As described above, according to the configuration of the present invention, even when the immersion box is displaced in the separating direction, the displacement amount can be reduced, so that the gasket is extended correspondingly. This has a remarkable effect that it is possible to prevent problems such as water leakage.

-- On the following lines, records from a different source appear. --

Lemma runEffects_isLoginModalOpen (old new : AppState) :
  isLoginModalOpen (runEffects old new) = isLoginModalOpen new.
Proof. effect_cases. Qed.

Lemma runEffects_console (old new : AppState) : console (runEffects old new) = console new.
Proof. effect_cases. Qed.

(** The effect on the view closes the cart panel and the mobile menu. *)
Lemma runEffects_view_changed (old new : AppState) :
  viewDepsChanged old new = true ->
  isCartOpen (runEffects old new) = false /\ isMobileMenuOpen (runEffects old new) = false.
Proof. intros H. unfold runEffects. rewrite H. split; reflexivity. Qed.

Lemma runEffects_nothing_changed (old new : AppState) :
  authDepsChanged old new = false -> productsDepsChanged old new = false ->
  viewDepsChanged old new = false -> runEffects old new = new.
Proof. intros H1 H2 H3. unfold runEffects. now rewrite H1, H2, H3. Qed.

(** Without a change of [products.length] no product request starts and the
    loading flag and the error stay. *)
Lemma runEffects_products_unchanged (old new : AppState) :
  productsDepsChanged old new = false ->
  isLoading (runEffects old new) = isLoading new
  /\ error (runEffects old new) = error new
  /\ productRequests (runEffects old new) = productRequests new.
Proof. intros H. unfold runEffects. rewrite H. effect_cases; auto. Qed.

(** Whatever the effects do, afterwards either the loading flag and the
    error are those the handler left, or a request has just started, with
    the flag set and the error cleared. *)
Lemma runEffects_loading (old new : AppState) :
  (isLoading (runEffects old new) = isLoading new
   /\ error (runEffects old new) = error new)
  \/ (isLoading (runEffects old new) = true /\ error (runEffects old new) = None).
Proof. effect_cases; auto. Qed.

(** Without a change of the login state no notification request starts and
    the notification list stays. *)
Lemma runEffects_auth_unchanged (old new : AppState) :
  authDepsChanged old new = false ->
  adminNotifications (runEffects old new) = adminNotifications new
  /\ notificationRequests (runEffects old new) = notificationRequests new.
Proof. intros H. unfold runEffects. rewrite H. effect_cases; auto. Qed.

(** A change of the login state to "logged out" or "no role" clears the
    list and starts no request. *)
Lemma runEffects_logged_out (old new : AppState) :
  authDepsChanged old new = true ->
  isLoggedIn (auth new) && JS.truthy (role (auth new)) = false ->
  adminNotifications (runEffects old new) = []
  /\ notificationRequests (runEffects old new) = notificationRequests new.
Proof.
  intros H1 H2. unfold runEffects, notificationsEffect. rewrite H1, H2.
  unfold productsEffect, viewEffect.
  repeat match goal with
         | |- context [if ?b then _ else _] => destruct b
         end; auto.
Qed.

(** A change of the login state to "logged in with a role" starts one
    request and leaves the list. *)
Lemma runEffects_logged_in (old new : AppState) :
  authDepsChanged old new = true ->
  isLoggedIn (auth new) && JS.truthy (role (auth new)) = true ->
  adminNotifications (runEffects old new) = adminNotifications new
  /\ notificationRequests (runEffects old new) = S (notificationRequests new).
Proof.
  intros H1 H2. unfold runEffects, notificationsEffect. rewrite H1, H2.
  unfold productsEffect, viewEffect.
  repeat match goal with
         | |- context [if ?b then _ else _] => destruct b
         end; auto.
Qed.

Lemma step_inv {conversion : JS.CaseConversion} (e : Event) (s s' : AppState) :
  step e s = Some s' -> enabled e s = true /\ s' = runEffects s (handle e s).
Proof. unfold step. destruct (enabled e s); intros H; inversion H; auto. Qed.

Lemma viewDepsChanged_iff (old new : AppState) :
  viewDepsChanged old new = true <-> view new <> view old.
Proof.
  unfold viewDepsChanged. rewrite negb_true_iff.
  destruct (View_eqb (view old) (view new)) eqn:E.
  - apply View_eqb_eq in E. split; [discriminate | congruence].
  - split; [|reflexivity]. intros _ H.
    assert (View_eqb (view old) (view new) = true) by (apply View_eqb_eq; congruence).
    congruence.
Qed.

(** ** The view controller *)

Lemma rendersAdminView_iff {conversion : JS.CaseConversion} (s : AppState) :
  rendersAdminView s = true <->
  view s = admin /\ isLoggedIn (auth s) = true /\ JS.truthy (role (auth s)) = true.
Proof.
  unfold rendersAdminView, render.
  destruct (View_eqb (view s) admin) eqn:V.
  - apply View_eqb_eq in V.
    destruct (isLoggedIn (auth s)), (JS.truthy (role (auth s))); cbn; intuition congruence.
  - cbn. split; [discriminate|]. intros (W & _).
    apply View_eqb_eq in W. congruence.
Qed.

(** The admin view is rendered exactly when the view is [admin] and the gate
    (logged in, role set) holds. *)
Lemma rendersAdminView_gate {conversion : JS.CaseConversion} (s : AppState) :
  rendersAdminView s
  = View_eqb (view s) admin && isLoggedIn (auth s) && JS.truthy (role (auth s)).
Proof.
  unfold rendersAdminView, render.
  now destruct (View_eqb (view s) admin && isLoggedIn (auth s) && JS.truthy (role (auth s))).
Qed.

Lemma dispatch_disabled {conversion : JS.CaseConversion} (e : Event) (s : AppState) :
  enabled e s = false -> step e s = None /\ dispatch e s = s.
Proof. intros H. unfold dispatch, step. rewrite H. auto. Qed.

Lemma reachable_dispatch {conversion : JS.CaseConversion} (e : Event) (s : AppState) :
  reachable s -> reachable (dispatch e s).
Proof.
  intros H. unfold dispatch. destruct (step e s) eqn:E; [|exact H].
  exact (reachable_step e s _ H E).
Qed.

Lemma reachable_run {conversion : JS.CaseConversion} (es : list Event) (s : AppState) :
  reachable s -> reachable (run es s).
Proof.
  revert s. induction es as [|e es IH]; intros s H; [exact H|].
  apply IH, reachable_dispatch, H.
Qed.

(** What a caller who is not logged in is offered instead, the Admin Login
    button, opens the login modal and leaves the view. *)
Lemma admin_login_keeps_view {conversion : JS.CaseConversion} (s : AppState) :
  view (dispatch ClickAdminLogin s) = view s.
Proof.
  unfold dispatch. destruct (step ClickAdminLogin s) eqn:E; [|reflexivity].
  apply step_inv in E. destruct E as [_ ->]. rewrite runEffects_view. reflexivity.
Qed.
(** * scripts/run_clangformat.py: the [format] and [verify] build targets

    A shallow embedding of the PlatformIO helper script
    [scripts/run_clangformat.py] and the properties of its two helpers
    ([install_clang_format], [get_project_files]) and two target callbacks
    ([format_callback], [verify_callback]).

    The script is effectful: it prints, spawns processes, reads the build
    environment and the file system, and may leave through [env.Exit].  It is
    modelled in a small monad that records every effect as an event of a trace
    and answers every query from a [World] (the host as the script sees it).
    Paths follow POSIX conventions ([os.sep] is the slash). *)

From Stdlib Require Import List String Ascii Bool Arith ZArith Lia DecimalString DecimalNat.
Import ListNotations.
Open Scope string_scope.

Set Warnings "-register-all".

(* ================================================================== *)
(** ** Python string helpers *)

Module PyStr.

(** The characters that no string literal of this file spells out. *)
Definition sep_char : ascii := ascii_of_nat 47.
Definition sep : string := String sep_char EmptyString.
Definition dquote : string := String (ascii_of_nat 34) EmptyString.
Definition nl : string := String (ascii_of_nat 10) EmptyString.

(** [s.startswith(p)] *)
Definition startswith (s p : string) : bool := String.prefix p s.

(** [s.endswith(suf)] for one suffix: some tail of [s] is [suf]. *)
Fixpoint endswith (s suf : string) : bool :=
  if String.eqb s suf then true
  else match s with
       | EmptyString => false
       | String _ s' => endswith s' suf
       end.

(** [s.endswith(t)] for a tuple of suffixes [t]. *)
Definition endswith_any (s : string) (t : list string) : bool :=
  existsb (endswith s) t.

(** [str(n)] for a non-negative integer. *)
Definition str (n : nat) : string := NilEmpty.string_of_uint (Nat.to_uint n).

(** [not s] for an optional string: [None] and the empty string are falsy. *)
Definition falsy (o : option string) : bool :=
  match o with
  | None => true
  | Some s => String.eqb s EmptyString
  end.

(** [c in s] for the separator. *)
Fixpoint has_sep (s : string) : bool :=
  match s with
  | EmptyString => false
  | String c s' => Ascii.eqb c sep_char || has_sep s'
  end.

End PyStr.

(* ================================================================== *)
(** ** [os.path] *)

Module OsPath.
Import PyStr.

(** [posixpath.join(a, b)]: an absolute [b] replaces [a]; otherwise [b] is
    appended, with a separator unless [a] is empty or already ends in one. *)
Definition join (a b : string) : string :=
  if startswith b sep then b
  else if String.eqb a EmptyString || endswith a sep then a ++ b
  else a ++ sep ++ b.

(** [posixpath.basename(p)]: what follows the last separator. *)
Fixpoint basename (p : string) : string :=
  match p with
  | EmptyString => EmptyString
  | String c p' =>
      if has_sep p' then basename p'
      else if Ascii.eqb c sep_char then p'
      else p
  end.

End OsPath.

(* ================================================================== *)
(** ** The file system as [os.walk] sees it *)

(** A directory entry is a name, whether the entry is a symbolic link, and
    what it leads to.  Everything that is not a directory (a regular file, a
    link to one, a dangling link, a device) is a [File]. *)
Inductive node : Type :=
| File : node
| Dir : list (string * bool * node) -> node.

Definition entry : Type := (string * bool * node)%type.

Definition entry_name (e : entry) : string := fst (fst e).
Definition entry_islink (e : entry) : bool := snd (fst e).
Definition entry_node (e : entry) : node := snd e.

Definition is_dir (n : node) : bool :=
  match n with Dir _ => true | File => false end.

(** What [os.walk] yields for one directory: [(root, dirs, files)]. *)
Definition walk_item : Type := (string * list string * list string)%type.

Module Os.
Import PyStr OsPath.

(** The [dirs] of a directory listing: entries for which [is_dir()] holds,
    links to directories included, in listing order. *)
Definition dirnames (es : list entry) : list string :=
  map entry_name (filter (fun e => is_dir (entry_node e)) es).

(** The [files] of a directory listing: every other entry. *)
Definition filenames (es : list entry) : list string :=
  map entry_name (filter (fun e => negb (is_dir (entry_node e))) es).

(** [os.walk(top)] with its defaults ([topdown=True], [onerror=None],
    [followlinks=False]), on the node [top] resolves to.  A directory yields
    its own item, then the walk of every sub-directory that is not a
    symbolic link, under the joined path.  On anything else [scandir] raises
    [NotADirectoryError]; with [onerror=None] the error is dropped and the
    walk yields nothing. *)
Fixpoint walk (top : string) (n : node) : list walk_item :=
  match n with
  | Dir es =>
      (top, dirnames es, filenames es)
        :: flat_map (fun e : entry =>
                       match e with
                       | (d, islink, c) =>
                           if is_dir c && negb islink then walk (join top d) c else []
                       end) es
  | File => []
  end.

End Os.

(* ================================================================== *)
(** ** Effects *)

(** Everything the script does to the outside, in program order. *)
Inductive Event : Type :=
| EvPrint (line : string)              (* print(line) *)
| EvCheckCall (argv : list string)     (* subprocess.check_call(argv) *)
| EvEnvGet (key : string)              (* env.get(key) *)
| EvExists (path : string)             (* os.path.exists(path) *)
| EvWalk (top : string)                (* os.walk(top), run to its end *)
| EvExecute (cmd : string)             (* env.Execute(cmd) *)
| EvRun (argv : list string).          (* subprocess.run(argv, ...) *)

(** The host as the script sees it.  [formatter_present] says whether a
    [clang-format] executable is already installed before the run; the
    script has no way to ask. *)
Record World : Type := mkWorld {
  sys_executable : string;                  (* sys.executable *)
  getenv : string -> option string;         (* env.get *)
  fs_lookup : string -> option node;        (* what a path resolves to, if it exists *)
  formatter_present : bool;
  pip_returncode : Z;                       (* exit status of the pip command *)
  execute_status : string -> Z;             (* what env.Execute(cmd) returns *)
  run_returncode : list string -> Z         (* subprocess.run(argv).returncode *)
}.

(** How a computation ends: it returns a value, or [env.Exit(code)] ends the
    process ([SystemExit] is caught nowhere in the script). *)
Inductive Outcome (A : Type) : Type :=
| Returned (a : A)
| Exited (code : Z).

Arguments Returned {A} a.
Arguments Exited {A} code.

(** A computation reads the world and produces its trace and its outcome. *)
Definition M (A : Type) : Type := World -> list Event * Outcome A.

Definition ret {A} (a : A) : M A := fun _ => ([], Returned a).

Definition bind {A B} (m : M A) (k : A -> M B) : M B :=
  fun w =>
    match m w with
    | (t, Returned a) => let (t', o) := k a w in ((t ++ t')%list, o)
    | (t, Exited c) => (t, Exited c)
    end.

Declare Scope py_scope.
Delimit Scope py_scope with py.
Notation "x <- m ;; k" := (bind m (fun x => k))
  (at level 61, m at next level, right associativity) : py_scope.
Notation "m ;;; k" := (bind m (fun _ => k))
  (at level 61, right associativity) : py_scope.
Open Scope py_scope.

(** [for x in xs: acc = body(acc, x)] *)
Fixpoint for_fold {A S} (xs : list A) (body : S -> A -> M S) (acc : S) : M S :=
  match xs with
  | [] => ret acc
  | x :: xs' => acc' <- body acc x ;; for_fold xs' body acc'
  end.

(** [for x in xs: body(x)] *)
Definition for_each {A} (xs : list A) (body : A -> M unit) : M unit :=
  for_fold xs (fun _ x => body x) tt.

Definition emit (e : Event) : M unit := fun _ => ([e], Returned tt).

Definition print (line : string) : M unit := emit (EvPrint line).

(** [env.Exit(code)] *)
Definition env_Exit {A} (code : Z) : M A := fun _ => ([], Exited code).

(** [env.get(key)] *)
Definition env_get (key : string) : M (option string) :=
  fun w => ([EvEnvGet key], Returned (getenv w key)).

(** [os.path.exists(path)] *)
Definition os_path_exists (path : string) : M bool :=
  fun w => ([EvExists path],
            Returned (match fs_lookup w path with Some _ => true | None => false end)).

(** [os.walk(top)], consumed to its end by the [for] loop over it.  Only
    called on a path that exists; a path that has vanished since yields
    nothing, as [scandir]'s error is dropped. *)
Definition os_walk (top : string) : M (list walk_item) :=
  fun w => ([EvWalk top],
            Returned (match fs_lookup w top with
                      | Some n => Os.walk top n
                      | None => []
                      end)).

In addition to limiting the individual tilt angles θ and ψ,
By setting both inclination angles θ and に to 160 ° ≤ (θ + ψ) ≤ 200 ° , the joint surface of both buried boxes is placed
The gas crosses the surface diagonally and faces almost parallel,
Set both sides in a state in which the
A joint that can be attached to a case and has flexibility
It is possible to obtain a structure. Further, according to the configuration of the second aspect, it is possible to maintain the elastic connection state of the two沈埋a box by an elastic body, the structure of claim 1, wherein
Combined with this flexibility, there is an advantage that the load in the expansion and contraction direction of the gasket can be reduced and a reliable water stopping function can be achieved.

[Brief description of the drawings]

FIG. 1 is an enlarged sectional view of a main part of an embodiment of the present invention.

[Explanation of symbols]

 DESCRIPTION OF SYMBOLS 1 One immersion box 2 The other immersion box 3 Step part 4 Rubber spring (elastic body) 10 Gasket 11 Joining surface 13 Placement surface 21 Joining surface 23 Placement surface θ Tilt angle ψ Tilt angle

Claims (2)

(57) [Scope of request for utility model registration] 1. A buried tunnel constructed by abutting a joint surface of one buried box and a joint surface of another buried box in a direction along a mounting surface with a gasket interposed therebetween. The joint surface of the box is inclined at an inclination angle θ of 20 ° or more and 70 ° or less with respect to the mounting surface, and the joint surface of the other immersed boxes is 110 ° or more and 160 ° with respect to the mounting surface. A buried tunnel characterized by the following inclination angle 傾斜, and both inclination angles θ, ψ are set to 160 ° ≦ (θ + ψ) ≦ 200 °. 2. A submerged tunnel according to claim 1, wherein said submerged tunnel is constituted by said one submerged box and another submerged box.
A step is defined at the time of joining the two submerged boxes, and an elastic body is interposed between the steps.